#### [EXERCISE PROMPT]
Please repeat exactly the lines below from the one containing "if String.prefix needle hay then true" down to the one containing "let s1 := installed", both included, and nothing else.

#### [DATA RECORDS]
↓↓↓
(** * node-daraja: the authenticated-request pipeline of the [Safaricom] client

    A shallow embedding of the class [Safaricom] (the module the test
    suite imports as [./index.js]): the constructor, the token cache
    [_getAuthToken], the dispatcher [_makeRequest], the error normalizer
    [_handleError], the timestamp and password derivation, and the
    credential-guarded operations.  The mixin [src/apis/stk.js] repeats
    [stkPush] and [stkQuery] word for word over the same helpers.

    Conventions of the embedding.
    - A JavaScript string is its sequence of UTF-8 bytes ([string]); string
      concatenation is [++].
    - A JavaScript number is an integer [Z].  Every number the pipeline
      computes with (epoch milliseconds, seconds of validity, HTTP status,
      calendar fields) is an integer far below 2^53, where the arithmetic
      of doubles is exact and [String(n)] is the decimal numeral.
    - Values that come from outside in an arbitrary shape (response bodies,
      the [params] argument) are [JS.value]s; an abrupt completion (a
      [throw]) is explicit in the type [JS.completion].
    - The network and the clock are a [world] of oracles indexed by the
      number of interactions made so far; every call of [axios.get] and
      [axios.post] is emitted as an [event]. *)

From Stdlib Require Import String Ascii ZArith NArith List Bool Lia DecimalString.
Import ListNotations.

#[local] Set Warnings "-register-all".

Local Open Scope string_scope.
Local Open Scope Z_scope.

(** ** JavaScript values *)

Module JS.

(** The values of JSON, and [undefined].  The fields of an object are kept
    in insertion order, under distinct names. *)
Inductive value : Type :=
| JUndefined
| JNull
| JBool (b : bool)
| JNum (n : Z)
| JStr (s : string)
| JArr (items : list value)
| JObj (fields : list (string * value)).

(** What a [throw] carries.  [Error] is [new Error(message)]; the two
    [TypeError]s are the ones the engine raises for [x.p] with [x] null or
    undefined, and for [x.m(...)] when [x.m] is not callable. *)
Inductive thrown : Type :=
| Error (message : string)
| TypeError_nullish_read (property : string)
| TypeError_not_a_function (member : string).

Inductive completion (A : Type) : Type :=
| Normal (a : A)
| Abrupt (e : thrown).
Arguments Normal {A} a.
Arguments Abrupt {A} e.

Definition bind_completion {A B} (c : completion A) (k : A -> completion B)
  : completion B :=
  match c with
  | Normal a => k a
  | Abrupt e => Abrupt e
  end.

(** ToBoolean. *)
Definition truthy (v : value) : bool :=
  match v with
  | JUndefined | JNull => false
  | JBool b => b
  | JNum n => negb (n =? 0)
  | JStr s => negb (s =? "")%string
  | JArr _ | JObj _ => true
  end.

Definition truthy_string (s : string) : bool := negb (s =? "")%string.

(** An optional string field ([undefined] when absent). *)
Definition truthy_field (f : option string) : bool :=
  match f with
  | Some s => truthy_string s
  | None => false
  end.

(** [a || b] where [b] is evaluated only when [a] is falsy. *)
Definition or_else (a : value) (b : completion value) : completion value :=
  if truthy a then Normal a else b.

Definition decimal (n : Z) : string := NilZero.string_of_int (Z.to_int n).

Fixpoint join (sep : string) (parts : list string) : string :=
  match parts with
  | [] => ""
  | [p] => p
  | p :: rest => p ++ sep ++ join sep rest
  end.

(** ToString, as applied by [String(v)] and by template literals. *)
Fixpoint to_String (v : value) : string :=
  match v with
  | JUndefined => "undefined"
  | JNull => "null"
  | JBool true => "true"
  | JBool false => "false"
  | JNum n => decimal n
  | JStr s => s
  | JArr items =>
      join ","
        ((fix each (l : list value) : list string :=
            match l with
            | [] => []
            | JUndefined :: rest => "" :: each rest
            | JNull :: rest => "" :: each rest
            | x :: rest => to_String x :: each rest
            end) items)
  | JObj _ => "[object Object]"
  end.

Fixpoint lookup (k : string) (fields : list (string * value)) : option value :=
  match fields with
  | [] => None
  | (k', v) :: rest => if (k =? k')%string then Some v else lookup k rest
  end.

(** [v.k] for the property names this program reads ([errorCode], [fault],
    [code], [ResultCode], [errorMessage], [faultstring], [ResultDesc] and
    the fields of [params]): none of them is inherited from a prototype, so
    the read yields the own property or [undefined], and throws on
    [null]/[undefined]. *)
Definition get (v : value) (k : string) : completion value :=
  match v with
  | JUndefined | JNull => Abrupt (TypeError_nullish_read k)
  | JObj fields =>
      match lookup k fields with
      | Some x => Normal x
      | None => Normal JUndefined
      end
  | _ => Normal JUndefined
  end.

(** [String.prototype.includes]: does [needle] occur in [hay]? *)
Fixpoint string_includes (hay needle : string) : bool :=
  if String.prefix needle hay then true
  else match hay with
       | EmptyString => false
       | String _ rest => string_includes rest needle
       end.

Definition is_string (needle : string) (v : value) : bool :=
  match v with
  | JStr s => (s =? needle)%string
  | _ => false
  end.

(** [v.includes(needle)]: the method of strings, the method of arrays
    (membership of an element), and a [TypeError] for every other value. *)
Definition includes (v : value) (needle : string) : completion bool :=
  match v with
  | JStr s => Normal (string_includes s needle)
  | JArr items => Normal (existsb (is_string needle) items)
  | JUndefined | JNull => Abrupt (TypeError_nullish_read "includes")
  | _ => Abrupt (TypeError_not_a_function "includes")
  end.
Lemma Break_spec_witness :
  Break SimKernel img 0 fresh = Done (None, Some (InvalidAddressError 0)) fresh
  ∧ Break SimKernel img 0x1010 trapped
    = Done (None, Some (BreakPointExistsError "main.go" 11 0x1010))
           (record (KPeekData 0x1010 1) trapped)
  ∧ (let bp := mkBreakPoint (Name (mkFunc "main.main" 0x1000)) "main.go" 11 0x1010 [0x90] in
     let s1 := installed 0x1010 bp (with_trap 0x1010 (tracee fresh)) fresh in
     Break SimKernel img 0x1010 fresh = Done (Some bp, None) s1 ∧
     BreakPoints s1 !! 0x1010 = Some bp ∧
     tracee s1 = with_trap 0x1010 (tracee fresh) ∧
     (poke_then_peek SimKernel →
        Break SimKernel img 0x1010 s1
        = Done (None, Some (BreakPointExistsError "main.go" 11 0x1010))
               (record (KPeekData 0x1010 1) s1))).
Proof.
  split; [|split].
  - exact (proj1 (Break_spec SimKernel img 0 fresh "" 0 None eq_refl) eq_refl).
  - exact (proj1 (proj2 (Break_spec SimKernel img 0x1010 trapped "main.go" 11
                           (Some (mkFunc "main.main" 0x1000))
                           ltac:(vm_compute; reflexivity)))
             (ex_intro _ _ eq_refl) ltac:(vm_compute; reflexivity)).
  - exact (proj2 (proj2 (Break_spec SimKernel img 0x1010 fresh "main.go" 11
                           (Some (mkFunc "main.main" 0x1000))
                           ltac:(vm_compute; reflexivity)))
             (mkFunc "main.main" 0x1000) 0x90 (with_trap 0x1010 (tracee fresh))
             eq_refl ltac:(vm_compute; reflexivity) ltac:(discriminate)
             ltac:(vm_compute; reflexivity)).
Defined.
(** For a poll and a table that fit in a database, the integers that bind
    are the 64-bit integers and no others. *)
Lemma binds_vote_fits p x :
  Z.of_nat (length (vote_options p)) <= 2 ^ 63 ->
  binds_vote p x = sqlite_int x.
Proof.
  intros H. unfold binds_vote, sqlite_int.
  destruct (Z.leb_spec (- 2 ^ 63) x), (Z.ltb_spec x (2 ^ 63)),
    (Z.leb_spec 0 x), (Z.ltb_spec x (Z.of_nat (length (vote_options p))));
    simpl; try reflexivity; lia.
Qed.

Lemma binds_id_fits i t :
  (forall r, In r (tPolls t) -> sqlite_int (Polls.poll_id r) = true) ->
  binds_id i t = sqlite_int i.
Proof.
  intros H. unfold binds_id. destruct (sqlite_int i) eqn:E; [reflexivity|].
  simpl. destruct (existsb _ (tPolls t)) eqn:X; [|reflexivity].
  apply existsb_exists in X as (r & Hr & Er). apply Z.eqb_eq in Er.
  rewrite <- Er, (H r Hr) in E. discriminate.
Qed.
(** ** Lists, rows and keys *)

Lemma Votes_eqb_eq (a b : Votes.row) : Votes.eqb a b = true <-> a = b.
Proof.
  destruct a as [p u v], b as [p' u' v']; unfold Votes.eqb; simpl.
  rewrite !andb_true_iff, !Z.eqb_eq, String.eqb_eq.
  split; [intros [[-> ->] ->]; reflexivity | intros H; inversion H; auto].
Qed.

Lemma Votes_eqb_neq (a b : Votes.row) : Votes.eqb a b = false <-> a <> b.
Proof.
  rewrite <- Votes_eqb_eq. destruct (Votes.eqb a b); split; congruence.
Qed.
↑↑↑
#### [REPLY TO THE TASK]
  if String.prefix needle hay then true
  else match hay with
       | EmptyString => false
       | String _ rest => string_includes rest needle
       end.

Definition is_string (needle : string) (v : value) : bool :=
  match v with
  | JStr s => (s =? needle)%string
  | _ => false
  end.

(** [v.includes(needle)]: the method of strings, the method of arrays
    (membership of an element), and a [TypeError] for every other value. *)
Definition includes (v : value) (needle : string) : completion bool :=
  match v with
  | JStr s => Normal (string_includes s needle)
  | JArr items => Normal (existsb (is_string needle) items)
  | JUndefined | JNull => Abrupt (TypeError_nullish_read "includes")
  | _ => Abrupt (TypeError_not_a_function "includes")
  end.
Lemma Break_spec_witness :
  Break SimKernel img 0 fresh = Done (None, Some (InvalidAddressError 0)) fresh
  ∧ Break SimKernel img 0x1010 trapped
    = Done (None, Some (BreakPointExistsError "main.go" 11 0x1010))
           (record (KPeekData 0x1010 1) trapped)
  ∧ (let bp := mkBreakPoint (Name (mkFunc "main.main" 0x1000)) "main.go" 11 0x1010 [0x90] in
     let s1 := installed 0x1010 bp (with_trap 0x1010 (tracee fresh)) fresh in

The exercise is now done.